> [About this task]:
Below are the records; they must be reproduced verbatim.

> [Information supplied]:
((

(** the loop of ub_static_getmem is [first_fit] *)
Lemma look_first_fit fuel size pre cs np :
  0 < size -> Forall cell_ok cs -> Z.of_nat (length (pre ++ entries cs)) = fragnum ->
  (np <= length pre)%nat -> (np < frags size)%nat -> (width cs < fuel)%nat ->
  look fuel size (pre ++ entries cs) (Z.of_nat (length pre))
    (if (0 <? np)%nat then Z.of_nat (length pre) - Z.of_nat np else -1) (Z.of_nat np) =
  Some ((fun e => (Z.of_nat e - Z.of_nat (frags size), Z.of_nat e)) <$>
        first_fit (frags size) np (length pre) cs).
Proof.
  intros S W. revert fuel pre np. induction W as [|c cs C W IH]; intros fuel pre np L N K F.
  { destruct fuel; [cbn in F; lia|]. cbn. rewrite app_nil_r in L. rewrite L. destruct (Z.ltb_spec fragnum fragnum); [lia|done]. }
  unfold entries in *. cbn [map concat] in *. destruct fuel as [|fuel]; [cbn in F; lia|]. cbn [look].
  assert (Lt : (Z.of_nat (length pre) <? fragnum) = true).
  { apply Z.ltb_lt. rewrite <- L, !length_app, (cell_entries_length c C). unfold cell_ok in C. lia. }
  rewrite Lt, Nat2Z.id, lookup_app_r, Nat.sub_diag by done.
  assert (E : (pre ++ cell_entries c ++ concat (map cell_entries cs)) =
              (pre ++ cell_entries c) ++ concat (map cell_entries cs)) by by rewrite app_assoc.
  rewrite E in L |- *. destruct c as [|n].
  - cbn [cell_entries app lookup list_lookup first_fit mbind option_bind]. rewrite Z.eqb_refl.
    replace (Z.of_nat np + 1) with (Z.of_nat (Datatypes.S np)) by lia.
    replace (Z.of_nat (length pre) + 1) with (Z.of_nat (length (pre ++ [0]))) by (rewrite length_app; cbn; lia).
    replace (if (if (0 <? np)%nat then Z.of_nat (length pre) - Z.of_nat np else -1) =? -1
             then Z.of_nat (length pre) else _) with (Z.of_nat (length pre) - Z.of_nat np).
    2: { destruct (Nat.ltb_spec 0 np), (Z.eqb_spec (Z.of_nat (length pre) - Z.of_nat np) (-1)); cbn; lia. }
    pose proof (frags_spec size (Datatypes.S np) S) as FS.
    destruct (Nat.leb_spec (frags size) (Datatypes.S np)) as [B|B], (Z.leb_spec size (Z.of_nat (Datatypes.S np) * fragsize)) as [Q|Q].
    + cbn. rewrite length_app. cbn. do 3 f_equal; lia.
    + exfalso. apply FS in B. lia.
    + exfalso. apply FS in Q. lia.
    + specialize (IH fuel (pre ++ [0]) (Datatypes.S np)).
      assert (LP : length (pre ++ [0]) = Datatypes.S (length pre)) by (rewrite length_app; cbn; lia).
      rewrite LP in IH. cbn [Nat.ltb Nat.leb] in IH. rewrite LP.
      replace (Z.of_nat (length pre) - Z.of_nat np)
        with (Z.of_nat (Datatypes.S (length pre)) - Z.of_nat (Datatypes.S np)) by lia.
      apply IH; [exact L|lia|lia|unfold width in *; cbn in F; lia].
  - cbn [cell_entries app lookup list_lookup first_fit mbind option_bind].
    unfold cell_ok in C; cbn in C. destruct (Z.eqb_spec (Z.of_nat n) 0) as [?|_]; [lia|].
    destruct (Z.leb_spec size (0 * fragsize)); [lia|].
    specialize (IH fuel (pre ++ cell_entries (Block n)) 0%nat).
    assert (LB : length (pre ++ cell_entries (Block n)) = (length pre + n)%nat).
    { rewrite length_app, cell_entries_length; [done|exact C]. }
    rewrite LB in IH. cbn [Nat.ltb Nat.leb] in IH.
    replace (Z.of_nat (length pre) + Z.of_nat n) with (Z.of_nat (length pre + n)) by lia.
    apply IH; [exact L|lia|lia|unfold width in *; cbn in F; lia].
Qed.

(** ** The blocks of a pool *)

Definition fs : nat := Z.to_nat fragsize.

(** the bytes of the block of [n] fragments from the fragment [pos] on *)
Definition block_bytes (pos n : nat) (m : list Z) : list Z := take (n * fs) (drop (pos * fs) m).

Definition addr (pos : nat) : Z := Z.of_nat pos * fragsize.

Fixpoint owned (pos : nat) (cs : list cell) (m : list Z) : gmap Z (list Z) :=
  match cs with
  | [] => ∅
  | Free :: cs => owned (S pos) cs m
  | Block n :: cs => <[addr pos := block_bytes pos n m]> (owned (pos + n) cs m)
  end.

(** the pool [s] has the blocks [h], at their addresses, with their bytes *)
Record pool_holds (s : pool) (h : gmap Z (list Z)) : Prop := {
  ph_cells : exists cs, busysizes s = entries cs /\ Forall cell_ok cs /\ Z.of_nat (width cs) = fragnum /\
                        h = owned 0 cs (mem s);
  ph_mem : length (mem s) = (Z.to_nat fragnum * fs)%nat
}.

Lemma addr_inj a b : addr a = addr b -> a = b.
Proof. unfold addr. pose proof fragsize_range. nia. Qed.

))

> [Solution to this exercise]:
(** the loop of ub_static_getmem is [first_fit] *)
Lemma look_first_fit fuel size pre cs np :
  0 < size -> Forall cell_ok cs -> Z.of_nat (length (pre ++ entries cs)) = fragnum ->
  (np <= length pre)%nat -> (np < frags size)%nat -> (width cs < fuel)%nat ->
  look fuel size (pre ++ entries cs) (Z.of_nat (length pre))
    (if (0 <? np)%nat then Z.of_nat (length pre) - Z.of_nat np else -1) (Z.of_nat np) =
  Some ((fun e => (Z.of_nat e - Z.of_nat (frags size), Z.of_nat e)) <$>
        first_fit (frags size) np (length pre) cs).
Proof.
  intros S W. revert fuel pre np. induction W as [|c cs C W IH]; intros fuel pre np L N K F.
  { destruct fuel; [cbn in F; lia|]. cbn. rewrite app_nil_r in L. rewrite L. destruct (Z.ltb_spec fragnum fragnum); [lia|done]. }
  unfold entries in *. cbn [map concat] in *. destruct fuel as [|fuel]; [cbn in F; lia|]. cbn [look].
  assert (Lt : (Z.of_nat (length pre) <? fragnum) = true).
  { apply Z.ltb_lt. rewrite <- L, !length_app, (cell_entries_length c C). unfold cell_ok in C. lia. }
  rewrite Lt, Nat2Z.id, lookup_app_r, Nat.sub_diag by done.
  assert (E : (pre ++ cell_entries c ++ concat (map cell_entries cs)) =
              (pre ++ cell_entries c) ++ concat (map cell_entries cs)) by by rewrite app_assoc.
  rewrite E in L |- *. destruct c as [|n].
  - cbn [cell_entries app lookup list_lookup first_fit mbind option_bind]. rewrite Z.eqb_refl.
    replace (Z.of_nat np + 1) with (Z.of_nat (Datatypes.S np)) by lia.
    replace (Z.of_nat (length pre) + 1) with (Z.of_nat (length (pre ++ [0]))) by (rewrite length_app; cbn; lia).
    replace (if (if (0 <? np)%nat then Z.of_nat (length pre) - Z.of_nat np else -1) =? -1
             then Z.of_nat (length pre) else _) with (Z.of_nat (length pre) - Z.of_nat np).
    2: { destruct (Nat.ltb_spec 0 np), (Z.eqb_spec (Z.of_nat (length pre) - Z.of_nat np) (-1)); cbn; lia. }
    pose proof (frags_spec size (Datatypes.S np) S) as FS.
    destruct (Nat.leb_spec (frags size) (Datatypes.S np)) as [B|B], (Z.leb_spec size (Z.of_nat (Datatypes.S np) * fragsize)) as [Q|Q].
    + cbn. rewrite length_app. cbn. do 3 f_equal; lia.
    + exfalso. apply FS in B. lia.
    + exfalso. apply FS in Q. lia.
    + specialize (IH fuel (pre ++ [0]) (Datatypes.S np)).
      assert (LP : length (pre ++ [0]) = Datatypes.S (length pre)) by (rewrite length_app; cbn; lia).
      rewrite LP in IH. cbn [Nat.ltb Nat.leb] in IH. rewrite LP.
      replace (Z.of_nat (length pre) - Z.of_nat np)
        with (Z.of_nat (Datatypes.S (length pre)) - Z.of_nat (Datatypes.S np)) by lia.
      apply IH; [exact L|lia|lia|unfold width in *; cbn in F; lia].
  - cbn [cell_entries app lookup list_lookup first_fit mbind option_bind].
    unfold cell_ok in C; cbn in C. destruct (Z.eqb_spec (Z.of_nat n) 0) as [?|_]; [lia|].
    destruct (Z.leb_spec size (0 * fragsize)); [lia|].
    specialize (IH fuel (pre ++ cell_entries (Block n)) 0%nat).
    assert (LB : length (pre ++ cell_entries (Block n)) = (length pre + n)%nat).
    { rewrite length_app, cell_entries_length; [done|exact C]. }
    rewrite LB in IH. cbn [Nat.ltb Nat.leb] in IH.
    replace (Z.of_nat (length pre) + Z.of_nat n) with (Z.of_nat (length pre + n)) by lia.
    apply IH; [exact L|lia|lia|unfold width in *; cbn in F; lia].
Qed.

(** ** The blocks of a pool *)

Definition fs : nat := Z.to_nat fragsize.

(** the bytes of the block of [n] fragments from the fragment [pos] on *)
Definition block_bytes (pos n : nat) (m : list Z) : list Z := take (n * fs) (drop (pos * fs) m).

Definition addr (pos : nat) : Z := Z.of_nat pos * fragsize.

Fixpoint owned (pos : nat) (cs : list cell) (m : list Z) : gmap Z (list Z) :=
  match cs with
  | [] => ∅
  | Free :: cs => owned (S pos) cs m
  | Block n :: cs => <[addr pos := block_bytes pos n m]> (owned (pos + n) cs m)
  end.

(** the pool [s] has the blocks [h], at their addresses, with their bytes *)
Record pool_holds (s : pool) (h : gmap Z (list Z)) : Prop := {
  ph_cells : exists cs, busysizes s = entries cs /\ Forall cell_ok cs /\ Z.of_nat (width cs) = fragnum /\
                        h = owned 0 cs (mem s);
  ph_mem : length (mem s) = (Z.to_nat fragnum * fs)%nat
}.

Lemma addr_inj a b : addr a = addr b -> a = b.
Proof. unfold addr. pose proof fragsize_range. nia. Qed.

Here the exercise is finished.